When you reach the line containing "dig)) := x in" in the entries below, start writing out each line exactly, and stop after the line containing "let files := mkSampleFile".

────

(** ** Samples *)

(** Handle files written as numbers. *)
Definition handle_fields (h : HandleFile) :=
  (hf_queue_root h, hf_queue_id h, hf_job_id h, hf_generation h, hf_attempt h, hf_maximum_attempts h, hf_token h, hf_boot_id h,
   (hf_expires_boottime_ns h, hf_expires_wall_ns h, hf_expected_dev h, hf_expected_inode h, hf_exact_source_path h,
    hf_envelope_digest h, hf_content_type h, hf_payload_length h, hf_payload_digest h)).
#[global] Instance HandleFile_eq_dec : EqDecision HandleFile.
Proof. solve_decision. Defined.
#[global] Instance HandleFile_countable : Countable HandleFile.
Proof.
  refine (inj_countable' handle_fields (fun x =>
    let '(root, qid, job, g, a, m, tok, boot, (eb, ew, dev, ino, path, env, ct, len, dig)) := x in
    mkHandleFile root qid job g a m tok boot eb ew dev ino path env ct len dig) _).
  by intros [].
Defined.
Definition sample_handles : HandleText :=
  {| handle_to_string := fun h => Ok (bits_of (encode h)); handle_from_slice := fun b => ok_or (decode (of_bits b)) "not a handle";
     path_display := fun p => p |}.
Lemma sample_handles_laws : @HandleTextLaws sample_handles.
Proof.
  split; [|done]. intros h. exists (bits_of (encode h)). split; [done|]. cbn. by rewrite of_bits_of, decode_encode.
Qed.

(** A kernel that opens a queue and publishes into it. *)
Definition command_kernel (s : bytes * bytes) (c : Syscall) : Answer * (bytes * bytes) :=
  let files := mkSampleFile (lit "control/maintenance.lock") 30 1 [] :: mkSampleFile (lit ".") 6 0 [] :: sample_control in
  let disk := ((sample_disk files tt c).1, s) in
  match c with
  | SysRead _ _ | SysStatfs _ => stream_kernel s c
  | SysOpenat _ name _ _ =>
      if bool_decide (name ∈ [FORMAT_NAME; BOOT_ID_PATH; RECOVERY_CURSOR_FILE]) then stream_kernel s c else disk
  | SysFstat fd => if (fd =? 20)%Z then stream_kernel s c else disk
  | SysFstatat _ name _ => if bool_decide (name ∈ STATE_DIRECTORIES) then stream_kernel s c else disk
  | _ => disk
  end.
Definition command_files : bytes * bytes :=
  (@FormatRecord_encode checksum256 (sample_record_of sample_init.1.2), lit "00112233-4455-6677-8899-aabbccddeeff" ++ [x0a]).
Definition sample_put_command : JobCommand := JobPut None (lit "text/plain") 3 None None.
Definition sample_put :=
  prun command_kernel sample_world command_files tt
    (@job_command checksum256 sample_texts sample_handles code_serde sample_cursor_json sample_std 9 (lit "/var/q") sample_put_command).

(** A host that holds one handle file and resolves every root to [/q]. *)
Definition handle_world (text : bytes) : forall B, unit -> PCall B -> B * unit := fun B w c =>
  match c in PCall B return B * unit with
  | ReadFile _ => (Ok text, w)
  | Canonicalize _ => (Ok (lit "/q"), w)
  | c => sample_world _ w c
  end.
Definition sample_handle_text : bytes := bits_of (encode (@handle_file sample_handles (lit "/q") (zeros 16) sample_lease)).
Lemma handle_world_answers root ev : (exists e, ev = KernelEvent e) \/
  (exists B (c : PCall B), ev = Request c (handle_world sample_handle_text B tt c).1) ->
  host_answers (lit "h") sample_handle_text root (lit "/q") ev.
Proof. intros [[e ->]|(B & c & ->)]; [done|]. by destruct c. Qed.
Definition sample_load :=
  prun (sample_disk []) (handle_world sample_handle_text) tt tt (@load_handle sample_texts sample_handles (lit "h") (lit "/q") (zeros 16)).
Lemma handle_round_trip_witness : sample_load.1.2 = Ok sample_lease.
Proof.
  assert (Ht : lease_typed sample_lease) by (vm_compute; repeat split).
  assert (Hu : utf8_valid (lit "/q") = true) by (vm_compute; reflexivity).
  assert (Hw : pexec (@handle_json sample_handles (lit "/q") (zeros 16) sample_lease) [Request (Canonicalize (lit "/q")) (Ok (lit "/q"))]
    (Ok sample_handle_text)) by (exists (Ok (lit "/q")), []; split; [reflexivity|]; split; reflexivity).
  assert (Hx : pexec (@load_handle sample_texts sample_handles (lit "h") (lit "/q") (zeros 16)) sample_load.1.1 sample_load.1.2)
    by (unfold sample_load; apply prun_exec).
  assert (Ha : Forall (host_answers (lit "h") sample_handle_text (lit "/q") (lit "/q")) sample_load.1.1).
  { apply prun_answers; intros; apply handle_world_answers; [left; by eexists|right]. destruct w. by eexists _, _. }
  refine (@handle_round_trip sample_texts sample_handles sample_handles_laws (lit "h") (lit "/q") (lit "/q") (lit "/q") (zeros 16)
    sample_lease _ sample_handle_text _ _ Ht (length_replicate 16 x00) Hu Hw _ Hx Ha).
  apply Forall_singleton. by intros _.
Defined.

────

◆ Written reply
    let '(root, qid, job, g, a, m, tok, boot, (eb, ew, dev, ino, path, env, ct, len, dig)) := x in
    mkHandleFile root qid job g a m tok boot eb ew dev ino path env ct len dig) _).
  by intros [].
Defined.
Definition sample_handles : HandleText :=
  {| handle_to_string := fun h => Ok (bits_of (encode h)); handle_from_slice := fun b => ok_or (decode (of_bits b)) "not a handle";
     path_display := fun p => p |}.
Lemma sample_handles_laws : @HandleTextLaws sample_handles.
Proof.
  split; [|done]. intros h. exists (bits_of (encode h)). split; [done|]. cbn. by rewrite of_bits_of, decode_encode.
Qed.

(** A kernel that opens a queue and publishes into it. *)
Definition command_kernel (s : bytes * bytes) (c : Syscall) : Answer * (bytes * bytes) :=
  let files := mkSampleFile (lit "control/maintenance.lock") 30 1 [] :: mkSampleFile (lit ".") 6 0 [] :: sample_control in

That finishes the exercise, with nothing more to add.